La classe media si è progressivamente indebolita e le occupazioni abusive delle abitazioni, la fragilità delle famiglie, il crollo delle nascite compreso l’abbandono educativo delle nuove generazioni, hanno contribuito a creare un senso di smarrimento collettivo.
È una destabilizzazione silenziosa e tremenda.
Non si sentono esplosioni, non si vedono carri armati nelle strade, eppure i suoi effetti vengono avvertiti ogni giorno nella vita delle persone.
A ottant’anni dalla sua nascita, la Repubblica Italiana si trova, secondo la mia lettura, nel mezzo di un conflitto invisibile che mette alla prova il suo futuro e la sua identità.
Per tornare a sognare, serve una classe dirigente determinata, capace di fermare quelle che vengono considerate le “bombe della globalizzazione” e di dare vita a un nuovo miracolo italiano.
Un progetto fondato sulla sovranità energetica, attraverso il nucleare e il Piano Mattei; sull’aumento dei salari grazie a una riduzione della pressione fiscale sulle imprese; sulla rinascita della classe media, sul rafforzamento della famiglia per un  rilancio della natalità, sul ritorno del debito pubblico nelle mani dei risparmiatori italiani anziché nelle mani della finanza speculativa internazionale, su un rapporto più autonomo con Bruxelles, rifiutando le direttive ritenute dannose per gli interessi nazionali e su una drastica stretta ai flussi migratori attraverso nuove norme considerate non negoziabili.
A molti queste misure potranno apparire dure o persino lontane da una concezione tradizionale della democrazia.
Tuttavia, secondo la mia prospettiva, il degrado provocato dagli effetti della globalizzazione rende necessarie scelte straordinarie per costruire un nuovo sogno italiano.
In altre parole, ciò che serve è un nuovo miracolo economico, simile a quello vissuto tra gli anni Cinquanta e Settanta, quando l’Italia conobbe tassi di crescita industriali  superiori all’8% annuo.
Per raggiungere un risultato analogo, occorrerebbe raddoppiare il potere d’acquisto dei lavoratori e ridurre sensibilmente il carico fiscale sulle imprese, affinché possano investire, assumere e creare ricchezza.
Sarebbe una sorta di nuovo Piano Marshall italiano, finanziato non da aiuti esterni ma dall’eliminazione degli enormi sprechi Statali.
Un piano di ricostruzione nazionale destinato a sanare le ferite lasciate da quello che viene definito il conflitto globalista.

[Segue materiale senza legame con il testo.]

(** ** sort.Sort

    [sort.Sort(data)] only touches [data] through [Len], [Less] and [Swap].
    It is modelled by its insertion sort, the algorithm the package runs on
    short inputs; when [Less] is a strict total order and [Swap] exchanges
    two elements every algorithm of the package returns the same slice. *)

Section Sort.
Context {S : Type}.
Variable Len : S -> nat.
Variable Less : S -> nat -> nat -> bool.
Variable Swap : S -> nat -> nat -> S.

  (** [for j := i; j > 0 && data.Less(j, j-1); j-- { data.Swap(j, j-1) }] *)
Fixpoint insertionSort_inner (j : nat) (data : S) : S :=
    match j with
    | O => data
    | Datatypes.S j' =>
        if Less data j j' then insertionSort_inner j' (Swap data j j') else data
    end.

  (** [for i := 1; i < n; i++ { ... }] *)
Definition sort_Sort (data : S) : S :=
    fold_left (fun d i => insertionSort_inner i d) (seq 1 (Len data - 1)) data.
End Sort.

(** [x[i]] for an index in range (the zero value stands for the panic that
    no caller reaches). *)
Definition index {A} (dflt : A) (l : list A) (i : nat) : A := default dflt (l !! i).

Definition list_swap {A} (dflt : A) (l : list A) (i j : nat) : list A :=
  <[j := index dflt l i]> (<[i := index dflt l j]> l).

(** [uint32slice]: [Less(i, j) = s[i] < s[j]]. *)
Definition uint32slice_Less (s : list Z) (i j : nat) : bool := index 0 s i <? index 0 s j.
Definition uint32slice_Swap (s : list Z) (i j : nat) : list Z := list_swap 0 s i j.
Definition sort_uint32slice (s : list Z) : list Z :=
  sort_Sort (@length Z) uint32slice_Less uint32slice_Swap s.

Anche l’intelligenza artificiale, che sta entrando sempre più profondamente nelle nostre vite, dovrebbe essere governata con attenzione e indirizzata verso l’interesse collettivo.
Il suo scopo non dovrebbe essere quello di sostituire indiscriminatamente i lavoratori, perché in quel modo verrebbero meno anche i consumatori e, con essi, le fondamenta stesse dell’economia produttiva e manifatturiera.
Il messaggio finale è semplice e diretto: tornare a rimboccarci le maniche, riscoprire il valore della famiglia, sposarci nel rispetto reciproco, avere figli ed educarli secondo i principi della fede cristiana, credere nei sacrifici che costruiscono e non in quelli che distruggono.
Solo così, l’Italia potrà ritrovare la propria forza e correre ancora una volta verso un futuro luminoso.